Amniocentesis is the prenatal test that is most frequently used when ruling out congenital diseases. Consists in remove a sample of amniotic fluid, which is the liquid that surrounds the fetus during its intrauterine life, which protects and nourishes it.
It is done by pricking the pregnant abdomen with a needle, controlling by ultrasound control that the technique is performing well. The placenta is crossed and about 20 milliliters of the amniotic fluid around the baby is removed. It does not affect the child, since this amount is replenished in 24 hours.
It is not done to all pregnant women, but only in selected cases, it is also optional, and parents have every right to refuse its realization, after considering risks and benefits.
It is offered to risk pregnancies, the most frequent case is pregnant women over 35-40 years since it is proven that the probability of the child having Down syndrome of 1 among 1250 newborns in those under 30 years of age is significantly increased. 1 of 400 in those over 35 and 1 in 100 in those over 40. Other cases in which this test is indicated is when any abnormality is detected in screening tests such as ultrasound or blood tests, or when there is a family history or pregnancy with congenital malformations.
It can be done after 10 weeks of gestation, although it is usually done between 16-20 weeks. According to the event, it will be considered:
- Early amniocentesis: when performed between 12-16 weeks. This usually occurs in pregnancies of mothers with more than 35 years or when there is a history of genetic alterations in any of the parents or in previous pregnancies.
- Late: after 32 weeks, it serves to measure the degree of lung maturity of the baby, or as a treatment in polyhydramnios (when there is more fluid than necessary and should be extracted to regulate the situation), or other pathologies.

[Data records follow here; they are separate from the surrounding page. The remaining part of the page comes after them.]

(** * Saysomething: the survey server's validation and aggregation engine

    A shallow embedding of [public/project/main.js], the Express server that
    holds one survey in memory, validates submitted answers against the
    survey's questions, stores them and aggregates them on demand.

    Conventions of the embedding.

    - A JSON answer is a [value]: null, a boolean, a number, a string or an
      array of answers; [VUndefined] is what reading a missing property
      gives, and [VMember] what reading the name of a member of
      [Object.prototype] gives on an object that has no such property of
      its own.  Nested JSON objects as answers are not part of the model.
    - A number of the model is an integer-valued Number, held as the
      integer it is ([Z]), [Infinity] or [NaN]; numbers with a fraction are
      not part of the model.  Every integer of magnitude below [2^53] is a
      Number; what [parseInt] reads and what an addition gives is rounded
      to the nearest Number with the standard library's [SpecFloat], which
      also computes the quotient of the average.
    - A JS string is a [string] of code units below 256.
    - [req.body] and [store.surveys] are plain objects: finite maps keyed
      by strings for their own properties, behind which the members of
      [Object.prototype] are found.  The model follows the process as long
      as these members are as the runtime made them: a request that
      assigns to one of them ([strays]) is answered as the code answers
      it, and the model says nothing about the requests after it.
    - The survey handed over when the process starts is the one the
      creator page wrote: its id is not ["__proto__"].
    - [Date] and [Math.random] are inputs of the operation that reads them;
      the clock and the counter of the survey ids are integers below
      [2^53], which [string_of_Z] prints as JS does.

    Besides the routes of the API, the file covers the CSV export, the
    guards of the pages and the health check of the server, and
    [handleSurveyCreation] of the creator page [src/main.js], which builds
    the survey the server is started on. *)

From Stdlib Require Import ZArith Bool String Ascii List Lia DecimalString.
From Stdlib Require Import SpecFloat DecimalPos.
From stdpp Require Import gmap strings list fin_maps.

Open Scope string_scope.
Open Scope list_scope.
Open Scope Z_scope.
Open Scope stdpp_scope.

(** ** JavaScript values and the coercions the server relies on *)

Module Js.

(** The properties of [Object.prototype], which every plain object
    inherits: eleven functions and the accessor [__proto__], whose value is
    [Object.prototype] itself. *)
Inductive member :=
  | Constructor
  | DefineGetter
  | DefineSetter
  | HasOwnProperty
  | LookupGetter
  | LookupSetter
  | IsPrototypeOf
  | PropertyIsEnumerable
  | ToStringMember
  | ValueOf
  | Proto
  | ToLocaleString.

Definition member_name (m : member) : string :=
  match m with
  | Constructor => "constructor"
  | DefineGetter => "__defineGetter__"
  | DefineSetter => "__defineSetter__"
  | HasOwnProperty => "hasOwnProperty"
  | LookupGetter => "__lookupGetter__"
  | LookupSetter => "__lookupSetter__"
  | IsPrototypeOf => "isPrototypeOf"
  | PropertyIsEnumerable => "propertyIsEnumerable"
  | ToStringMember => "toString"
  | ValueOf => "valueOf"
  | Proto => "__proto__"
  | ToLocaleString => "toLocaleString"
  end.

Definition members : list member :=
  [ Constructor; DefineGetter; DefineSetter; HasOwnProperty; LookupGetter;
    LookupSetter; IsPrototypeOf; PropertyIsEnumerable; ToStringMember;
    ValueOf; Proto; ToLocaleString ].

(** The member of [Object.prototype] of that name, if there is one. *)
Definition inherited (k : string) : option member :=
  List.find (fun m => String.eqb (member_name m) k) members.

(** [f.length], the number of parameters of the function; the prototype
    itself has no length. *)
Definition member_length (m : member) : option Z :=
  match m with
  | Proto => None
  | ToStringMember | ValueOf | ToLocaleString => Some 0
  | DefineGetter | DefineSetter => Some 2
  | _ => Some 1
  end.

(** [String(f)] of a built-in function, as V8 prints it, and of the
    prototype; the function [constructor] holds is [Object]. *)
Definition member_string (m : member) : string :=
  match m with
  | Proto => "[object Object]"
  | Constructor => "function Object() { [native code] }"
  | _ => "function " +:+ member_name m +:+ "() { [native code] }"
  end.

#[warnings="-register-all"]
Inductive value :=
  | VUndefined
  | VNull
  | VBool (b : bool)
  | VNum (n : Z)
  | VStr (s : string)
  | VArr (l : list value)
  | VMember (m : member).

(** [ToBoolean]: what [if (answer)] and [!answer] test. *)
Definition truthy (v : value) : bool :=
  match v with
  | VUndefined | VNull => false
  | VBool b => b
  | VNum n => negb (n =? 0)
  | VStr s => negb (String.eqb s EmptyString)
  | VArr _ => true
  | VMember _ => true
  end.

Definition isArray (v : value) : bool :=
  match v with VArr _ => true | _ => false end.

Definition isString (v : value) : bool :=
  match v with VStr _ => true | _ => false end.

(** *** Numbers *)

(** The decimal digits of an integer. *)
Definition string_of_Z (n : Z) : string := NilZero.string_of_int (Z.to_int n).

Definition string_of_nat (n : nat) : string := string_of_Z (Z.of_nat n).

(** What a computation gives: an integer-valued Number, as the integer it
    is, an infinity or NaN.  The zero with a sign is the zero: the server
    only compares, adds and prints it, and none of these tells the two
    apart. *)
Inductive number :=
  | NaN
  | Int (n : Z)
  | Infinity (negative : bool).

(** The binary64 nearest to an integer, ties to the even mantissa. *)
Definition binary64 (n : Z) : spec_float := binary_normalize 53 1024 n 0 false.

Definition of_float (x : spec_float) : number :=
  match x with
  | S754_zero _ => Int 0
  | S754_infinity s => Infinity s
  | S754_nan => NaN
  | S754_finite s m e => Int (cond_Zopp s (Z.shiftl (Zpos m) e))
  end.

(** The Number nearest to an integer: the integer itself below [2^53]. *)
Definition round64 (n : Z) : number := of_float (binary64 n).

(** [Number::toString] from [2^53] on.  The digits are those of the integer
    [s * 10^(n - k)] with the fewest significant digits [k] whose Number is
    [X]; of two such integers the one nearer to [X], and of two equally
    near the one with [s] even. *)
Definition shortestAt (X p : Z) : option Z :=
  let lo := X / p * p in
  let hi := lo + p in
  let reads c := match round64 c with Int v => v =? X | _ => false end in
  match reads lo, reads hi with
  | true, true =>
      Some (if X - lo <? hi - X then lo
            else if hi - X <? X - lo then hi
            else if Z.even (X / p) then lo else hi)
  | true, false => Some lo
  | false, true => Some hi
  | false, false => None
  end.

Fixpoint shortestFrom (X D : Z) (ks : list Z) : Z :=
  match ks with
  | [] => X
  | k :: rest =>
      match shortestAt X (10 ^ (D - k)) with
      | Some c => c
      | None => shortestFrom X D rest
      end
  end.

Definition shortest (X : Z) : Z :=
  shortestFrom X (Z.of_nat (String.length (string_of_Z X)))
               [1; 2; 3; 4; 5; 6; 7; 8; 9; 10; 11; 12; 13; 14; 15; 16; 17].

Fixpoint stripZeros (s : string) : string :=
  match s with
  | EmptyString => EmptyString
  | String c rest =>
      let r := stripZeros rest in
      if Ascii.eqb c "0"%char && String.eqb r EmptyString then EmptyString
      else String c r
  end.

(** From [10^21] on the digits are followed by the exponent. *)
Definition exponential (v : Z) : string :=
  let digits := string_of_Z v in
  let e := string_of_Z (Z.of_nat (String.length digits) - 1) in
  match stripZeros digits with
  | String d EmptyString => String d EmptyString +:+ "e+" +:+ e
  | String d rest => String d EmptyString +:+ "." +:+ rest +:+ "e+" +:+ e
  | EmptyString => digits
  end.

Definition largeNumberString (X : Z) : string :=
  let v := shortest X in
  if v <? 10 ^ 21 then string_of_Z v else exponential v.

(** [String(n)] for an integer-valued number: its decimal digits below
    [2^53], where every integer is a Number. *)
Definition numberString (n : Z) : string :=
  if Z.abs n <? 2 ^ 53 then string_of_Z n
  else
    match round64 n with
    | Int v =>
        (if v <? 0 then "-" else EmptyString) +:+ largeNumberString (Z.abs v)
    | Infinity s => if s then "-Infinity" else "Infinity"
    | NaN => "NaN"
    end.

(** [ToString]; an array prints its elements separated by commas, with
    null and undefined elements printed as nothing. *)
Fixpoint ToString (v : value) : string :=
  match v with
  | VUndefined => "undefined"
  | VNull => "null"
  | VBool true => "true"
  | VBool false => "false"
  | VNum n => numberString n
  | VStr s => s
  | VMember m => member_string m
  | VArr l =>
      (fix join (l : list value) : string :=
         match l with
         | [] => EmptyString
         | x :: rest =>
             let sx := match x with
                       | VUndefined | VNull => EmptyString
                       | _ => ToString x
                       end in
             match rest with
             | [] => sx
             | _ :: _ => sx +:+ "," +:+ join rest
             end
         end) l
  end.

(** [answer.length > bound]: strings, arrays and functions have a length,
    on the other values the property is undefined and the comparison is
    false. *)
Definition length_gt (v : value) (bound : Z) : bool :=
  match v with
  | VStr s => bound <? Z.of_nat (String.length s)
  | VArr l => bound <? Z.of_nat (length l)
  | VMember m =>
      match member_length m with
      | Some n => bound <? n
      | None => false
      end
  | _ => false
  end.

(** [ids.includes(a)] on an array of strings: SameValueZero never
    identifies a string with a value of another type. *)
Definition includes (ids : list string) (a : value) : bool :=
  match a with
  | VStr s => existsb (String.eqb s) ids
  | _ => false
  end.

(** *** parseInt *)

Definition isStrWhiteSpaceChar (c : ascii) : bool :=
  let n := nat_of_ascii c in
  existsb (Nat.eqb n) [9; 10; 11; 12; 13; 32; 160]%nat.

Fixpoint trimStart (s : string) : string :=
  match s with
  | String c rest => if isStrWhiteSpaceChar c then trimStart rest else s
  | EmptyString => EmptyString
  end.

(** The value of a code unit as a digit in some radix up to 36. *)
Definition digitValue (c : ascii) : option Z :=
  let n := Z.of_nat (nat_of_ascii c) in
  if (48 <=? n) && (n <=? 57) then Some (n - 48)
  else if (97 <=? n) && (n <=? 122) then Some (n - 87)
  else if (65 <=? n) && (n <=? 90) then Some (n - 55)
  else None.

From the liquid that is achieved, various components are analyzed in order to detect different anomalies:
Alphafetoproteins: its increase suggests neural tube defects (spinal cord malformation), anencephaly, abdominal wall alteration, renal and intestinal disorders. Acetylcholinesterase: its presence also indicates possible neural tube defect. Bilirubin: increases if there is destruction of the blood (hemolysis), how it occurs in cases of incompatibility of blood group between mother and baby. Pulmonary surfactant: indicates the degree of lung maturity. Fetus cells: to analyze chromosome alterations. For example, it detects multiplication of chromosomes as occurs in Down syndrome. DNA: to rule out genetic mutations. Risks: It can be mildly painful or annoying. Between one and two percent of women feel cramps, small losses of blood or amniotic fluid. After the procedure a few days of relative rest is recommended. It is considered a safe technique. The risk of abortion is around 0.5%. There is also a minimal risk of getting a uterine infection.
It must be taken into account that in a very small number of cases a sufficient or effective sample is not obtained, and it may be necessary to repeat the test.